ABS-2A
- Mission type: Communications
- Operator: ABS
- COSPAR ID: 2016-0038A
- SATCAT no.: 41588
- Mission duration: 15 years (planned)

Spacecraft properties
- Bus: Boeing 702SP
- Manufacturer: Boeing
- Launch mass: 4,972 pounds (2,255 kg)
- Dry mass: 4,266 pounds (1,935 kg)
- Power: >13.3kW at 15 years

Start of mission
- Launch date: June 15, 2016, 15:05:00 UTC
- Rocket: Falcon 9 Full Thrust
- Launch site: Cape Canaveral SLC-40
- Contractor: SpaceX

Orbital parameters
- Reference system: Geocentric
- Regime: Geostationary
- Longitude: 75° East

Transponders
- Band: 48 Ku band
- Frequency: 13.750-14.800, 17.300-18.100 / 10.950-11.200, 11.450-12.750 (Ku band)
- Bandwidth: 54 MHz, 72 MHz, 108 MHz
- TWTA power: 150 watts (Ku band)

= ABS-2A =

All-electric propulsion commercial communications satellite

ABS-2A is an all-electric propulsion commercial communications satellite which is owned and operated by ABS. Co-located with ABS-2 at the 75°E orbital position, the satellite provides coverage over markets in South East Asia, Africa, MENA and Russia. The satellite is equipped with 48 Ku-band transponder and is designed for DTH services, cellular backhaul, VSAT, maritime and mobility solutions.
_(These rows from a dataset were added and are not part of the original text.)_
Lemma check_expected_advice found advice names : forall s,
  extends (components s) [] s (check_expected found advice names s).
Proof.
  induction names as [|n names IH]; intros s; cbn [check_expected]; [split; [done|by rewrite app_nil_r]|].
  destruct (bool_decide _); exact (IH _).
Qed.

Lemma check_files_result fs : forall b s,
  (check_files fs b s).1 = b && forallb (fun f => exists_ (header_path f)) fs /\
  extends (components s) [] s (check_files fs b s).2.
Proof.
  induction fs as [|f fs IH]; intros b s; cbn [check_files forallb]; [split; [by rewrite andb_true_r|split; [done|by rewrite app_nil_r]]|].
  destruct (exists_ (header_path f)), (exists_ (source_path f));
    match goal with |- context [check_files fs ?b' ?s'] => destruct (IH b' s') as [H1 H2] end; (split; [|exact H2]);
    rewrite H1; by rewrite ?andb_false_r ?andb_false_l.
Qed.

Definition checked (kc : cstring * ComponentAnalysis) : cstring * ComponentAnalysis := (kc.1, set_complete (has_headers kc.2) kc.2).
Definition incomplete (cs : list (cstring * ComponentAnalysis)) : list cstring :=
  (fun kc => cstr "Incomplete component: " ++ kc.1) <$> filter (fun kc => has_headers kc.2 = false) cs.

Lemma check_components_result todo : forall done_ s,
  extends (done_ ++ (checked <$> todo)) (incomplete todo) s (check_components todo done_ s).
Proof.
  unfold incomplete. induction todo as [|[n c] todo IH]; intros done_ s; cbn [check_components].
  { split; cbn; by rewrite app_nil_r. }
  pose proof (check_files_result (files c) true (say [[]; cstr "  📦 " ++ n ++ cstr ":"] s)) as [Hb [_ Hs]].
  destruct (check_files (files c) true _) as [b s1]. cbn [fst snd] in *. rewrite andb_true_l in Hb. fold (has_headers c) in Hb.
  rewrite app_nil_r in Hs. rewrite filter_cons fmap_cons. cbn [snd fst set_complete complete]. subst b.
  change (n, set_complete (has_headers c) c) with (checked (n, c)).
  destruct (has_headers c) eqn:E; cbn [negb]; case_decide as Hd; try done.
  - destruct (IH (done_ ++ [checked (n, c)]) s1) as [H1 H2].
    split; [by rewrite H1 -app_assoc|]. by rewrite H2 Hs.
  - destruct (IH (done_ ++ [checked (n, c)]) (add_issue (cstr "Incomplete component: " ++ n) s1)) as [H1 H2].
    split; [by rewrite H1 -app_assoc|]. rewrite H2. cbn. by rewrite Hs -app_assoc.
Qed.

(** The components in the order of the map. *)
Definition sorted_components : list (cstring * ComponentAnalysis) :=
  Eval vm_compute in foldl (fun m kc => map_put kc.1 kc.2 m) [] core_components.

Definition low_coverage : list cstring :=
  let coverage := percent (Z.of_nat (length (files_with (cstr ".cpp") (cstr "tests")))) 9 in
  if double_lt coverage (double_of_Z 80) then [cstr "Low test coverage: " ++ to_string_double coverage ++ cstr "%"] else [].

Ltac settle :=
  split; repeat match goal with
    | |- context [components (say ?l ?s)] => rewrite (proj1 (say_keeps l s))
    | |- context [critical_issues (say ?l ?s)] => rewrite (proj2 (say_keeps l s))
    | |- context [components (add_issue ?i ?s)] => change (components (add_issue i s)) with (components s)
    | |- context [critical_issues (add_issue ?i ?s)] => change (critical_issues (add_issue i s)) with (critical_issues s ++ [i])
    | |- context [components (recommend ?i ?s)] => change (components (recommend i s)) with (components s)
    | |- context [critical_issues (recommend ?i ?s)] => change (critical_issues (recommend i s)) with (critical_issues s)
    | |- context [check_paths ?i (fun p => add_issue (?prefix ++ p)) ?paths ?s] =>
        first [rewrite (proj1 (check_paths_issues i prefix paths s))|rewrite (proj2 (check_paths_issues i prefix paths s))]
    | |- context [check_paths ?i (fun p => recommend (?prefix ++ p)) ?paths ?s] =>
        first [rewrite (proj1 (check_paths_advice i prefix paths s))|rewrite (proj2 (check_paths_advice i prefix paths s))]
    | |- context [check_expected ?f ?a ?n ?s] =>
        first [rewrite (proj1 (check_expected_advice f a n s))|rewrite (proj2 (check_expected_advice f a n s))]
    end.

Lemma analyzed lines :
  exists s, analyze_codebase (say lines initial) = generate_analysis_report s /\
    components s = checked <$> sorted_components /\
    critical_issues s =
      ((fun dir => cstr "Missing directory: " ++ dir) <$> absent required_dirs) ++ incomplete sorted_components ++ low_coverage
      ++ ((fun config => cstr "Missing config: " ++ config) <$> absent config_files).
Proof.
  unfold analyze_codebase. set (s0 := say _ (say lines initial)).
  assert (components s0 = [] /\ critical_issues s0 = []) as [C0 I0] by done. clearbody s0.
  set (s1 := analyze_project_structure s0).
  assert (extends [] ((fun dir => cstr "Missing directory: " ++ dir) <$> absent required_dirs) s0 s1) as [C1 I1].
  { unfold s1, analyze_project_structure. cbv zeta. settle; by rewrite ?C0 ?app_nil_r. }
  clearbody s1. set (s2 := analyze_core_components s1).
  assert (extends (checked <$> sorted_components) (incomplete sorted_components) s1 s2) as [C2 I2].
  { unfold s2, analyze_core_components. cbv zeta.
    match goal with |- context [foldl ?f ?m ?l] => replace (foldl f m l) with sorted_components; [|by rewrite /= C1] end.
    exact (check_components_result sorted_components [] (say _ s1)). }
  clearbody s2. set (s3 := analyze_test_coverage s2).
  assert (extends (components s2) low_coverage s2 s3) as [C3 I3].
  { unfold s3, analyze_test_coverage, low_coverage. cbv zeta. change (Z.of_nat (length expected_tests)) with 9.
    destruct (double_lt _ _); settle; by rewrite ?app_nil_r. }
  clearbody s3. set (s4 := analyze_documentation s3).
  assert (extends (components s3) [] s3 s4) as [C4 I4].
  { unfold s4, analyze_documentation. cbv zeta. settle; by rewrite ?app_nil_r. }
  clearbody s4. set (s5 := analyze_production_readiness s4).
  assert (extends (components s4) ((fun config => cstr "Missing config: " ++ config) <$> absent config_files) s4 s5) as [C5 I5].
  { unfold s5, analyze_production_readiness. cbv zeta. destruct (exists_ _); settle; by rewrite ?app_nil_r. }
  exists s5. split; [done|]. split; [congruence|]. rewrite I5 I4 I3 I2 I1 I0 !app_nil_r. by rewrite !app_assoc.
Qed.

Lemma report_keeps s :
  components (generate_analysis_report s) = components s /\ critical_issues (generate_analysis_report s) = critical_issues s /\
  last (out (generate_analysis_report s)) = Some (verdict s).
Proof.
  split_and!; [done|done|]. unfold generate_analysis_report. cbv zeta. cbn [out say]. rewrite last_app. reflexivity.
Qed.

Lemma map_nil {A B} (f : A -> B) l : f <$> l = [] <-> l = [].
Proof. by destruct l. Qed.

(** Eight of nine tests make 80 percent. *)
Lemma coverage_threshold n : 0 <= n < 256 -> double_lt (percent n 9) (double_of_Z 80) = (n <? 8).
Proof.
  intros Hn. assert (forallb (fun k => eqb (double_lt (percent (Z.of_nat k) 9) (double_of_Z 80)) (Z.of_nat k <? 8)) (seq 0 256) = true) as H
    by by vm_compute.
  rewrite forallb_forall in H. specialize (H (Z.to_nat n)). rewrite Z2Nat.id in H; [lia|]. apply eqb_prop, H, in_seq. lia.
Qed.

Lemma absent_nil paths : absent paths = [] <-> Forall (fun p => exists_ p = true) paths.
Proof.
  unfold absent. induction paths as [|p paths IH]; [by split|]. rewrite filter_cons Forall_cons. case_decide as E.
  - split; [done|]. intros [E' _]. congruence.
  - rewrite IH. split; [|by intros [_ H]]. intros H. split; [by destruct (exists_ p)|done].
Qed.

Lemma incomplete_nil cs : incomplete cs = [] <-> Forall (fun kc => has_headers kc.2 = true) cs.
Proof.
  unfold incomplete. induction cs as [|kc cs IH]; [by split|]. rewrite filter_cons Forall_cons. case_decide as E.
  - split; [done|]. intros [E' _]. congruence.
  - rewrite IH. split; [|by intros [_ H]]. intros H. split; [by destruct (has_headers kc.2)|done].
Qed.

(** With every header there, every component is complete. *)
Lemma all_complete cs :
  Forall (fun kc => has_headers kc.2 = true) cs ->
  length (filter (fun kc => complete kc.2 = true) (checked <$> cs)) = length cs.
Proof.
  induction 1 as [|kc cs H _ IH]; [done|]. rewrite fmap_cons filter_cons. case_decide as E; [|by destruct E].
  cbn [length]. by rewrite IH.
Qed.

Definition all_headers : list cstring := mjoin ((fun kc : cstring * ComponentAnalysis => header_path <$> files kc.2) <$> sorted_components).

Lemma headers_exist cs :
  Forall (fun kc => has_headers kc.2 = true) cs <->
  Forall (fun p => exists_ p = true) (mjoin ((fun kc : cstring * ComponentAnalysis => header_path <$> files kc.2) <$> cs)).
Proof.
  induction cs as [|kc cs IH]; [by split|]. rewrite fmap_cons Forall_cons. change (mjoin (?x :: ?l)) with (x ++ mjoin l).
  rewrite Forall_app Forall_fmap IH. f_equiv. unfold has_headers. rewrite forallb_forall Forall_forall.
  unfold compose. split; intros H x Hx; apply H; by apply list_elem_of_In.
Qed.

End file_system.
End CodebaseAnalyzer.

Module AnalyzerClaims.
Import CodebaseAnalyzer.

(** The verdict of the analyzer, for fewer than 256 test files.  It finds the
    code ready for production exactly when the seven directories, the headers of
    the ten components and the two configurations exist and [tests] holds eight
    files that end in [.cpp]: sources, documentation, licence, scripts, Docker and
    CI files, and what the tests are called, never count.  The last line is
    EXCEPTIONAL then, else EXCELLENT up to two issues, else GOOD; the report is
    never MOSTLY READY and the verdict never INCOMPLETE. *)
Theorem analyzer_verdict exists_ entries :
  let tests := length (files_with exists_ entries (cstr ".cpp") (cstr "tests")) in
  (tests < 256)%nat ->
  let s := analyze_codebase exists_ entries (say [cstr "🔍 Starting RTES Codebase Analysis..."] initial) in
  (production_ready s = true <->
     Forall (fun p => exists_ p = true) (required_dirs ++ all_headers ++ config_files) /\ (8 <= tests)%nat) /\
  last (main exists_ entries) = Some (if production_ready s then cstr "🌟 EXCEPTIONAL - Ready for production deployment"
                                      else if issue_count s <=? 2 then cstr "✅ EXCELLENT - Minor polish needed"
                                      else cstr "👍 GOOD - Additional development recommended") /\
  (issue_count s = 0 -> production_ready s = true).
Proof.
  intros tests Ht s. destruct (analyzed exists_ entries [cstr "🔍 Starting RTES Codebase Analysis..."]) as (s1 & E & Hc & Hi).
  destruct (report_keeps s1) as (Hk1 & Hk2 & Hl). rewrite -E in Hk1, Hk2, Hl. fold s in Hk1, Hk2, Hl.
  assert (critical_issues s = [] <->
    Forall (fun p => exists_ p = true) (required_dirs ++ all_headers ++ config_files) /\ (8 <= tests)%nat) as Hnil.
  { pose proof (headers_exist exists_ sorted_components) as Hh. fold all_headers in Hh.
    rewrite Hk2 Hi (Forall_app _ required_dirs) (Forall_app _ all_headers) -Hh -incomplete_nil -(absent_nil exists_ required_dirs) -(absent_nil exists_ config_files).
    assert (low_coverage exists_ entries = [] <-> (8 <= tests)%nat) as Hlow.
    { unfold low_coverage. cbv zeta. rewrite coverage_threshold; [lia|]. fold tests. destruct (Z.ltb_spec (Z.of_nat tests) 8); split; done || lia. }
    rewrite -Hlow !app_nil !map_nil. tauto. }
  assert (production_ready s = true <-> critical_issues s = []) as Hready.
  { unfold production_ready, issue_count. rewrite andb_true_iff Z.eqb_eq. split.
    - intros [H _]. destruct (critical_issues s); [done|cbn in H; lia].
    - intros H0. split; [by rewrite H0|]. apply Hnil in H0 as [H0 _].
      assert (Forall (fun kc => has_headers exists_ kc.2 = true) sorted_components) as Hh.
      { apply headers_exist. apply Forall_app in H0 as [_ H0]. by apply Forall_app in H0 as [H0 _]. }
      unfold completeness, complete_components. rewrite Hk1 Hc (all_complete exists_ _ Hh) length_fmap. by vm_compute. }
  split; [by rewrite Hready|]. split.
  - unfold main. fold s. rewrite Hl. f_equal. unfold verdict, issue_count. rewrite -Hk2.
    assert (production_ready s1 = production_ready s) as ->.
    { unfold production_ready, issue_count, completeness, complete_components. by rewrite Hk1 Hk2. }
    replace (double_le (double_of_Z 95) feature_completeness) with true by by vm_compute.
    replace (double_le (double_of_Z 90) feature_completeness) with true by by vm_compute.
    replace (double_le (double_of_Z 80) feature_completeness) with true by by vm_compute.
    by rewrite andb_true_r andb_true_l.
  - intros H0. apply Hready. unfold issue_count in H0. by destruct (critical_issues s).
Qed.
== Manufacture and specifications ==
The satellite was designed and manufactured by Boeing, and is a Boeing 702SP model communication satellite. It was launched on board a SpaceX Falcon 9 rocket on 15 June 2016.  The satellite lifted off as part of a dual launch and was the second deployment at 11:05 a.m. EDT.

The satellite is propelled solely by electrically powered spacecraft xenon propulsion, with the on-board thrusters used for both geostationary orbit insertion and station keeping.

The satellite utilizes five Ku-band beams and covers South East Asia, Africa, MENA and Russia.

== Launch ==
The launch occurred on 15 June 2016 at 11.05 a.m. EDT and the satellite was deployed in the planned supersynchronous transfer orbit at 11:40 a.m. EDT.

== On-orbit operations ==
The satellite became fully operational as a geosynchronous communications satellite on 21 January 2017 after orbit raising and in-orbit tests by Boeing and a handover from Boeing to ABS for on-orbit operations.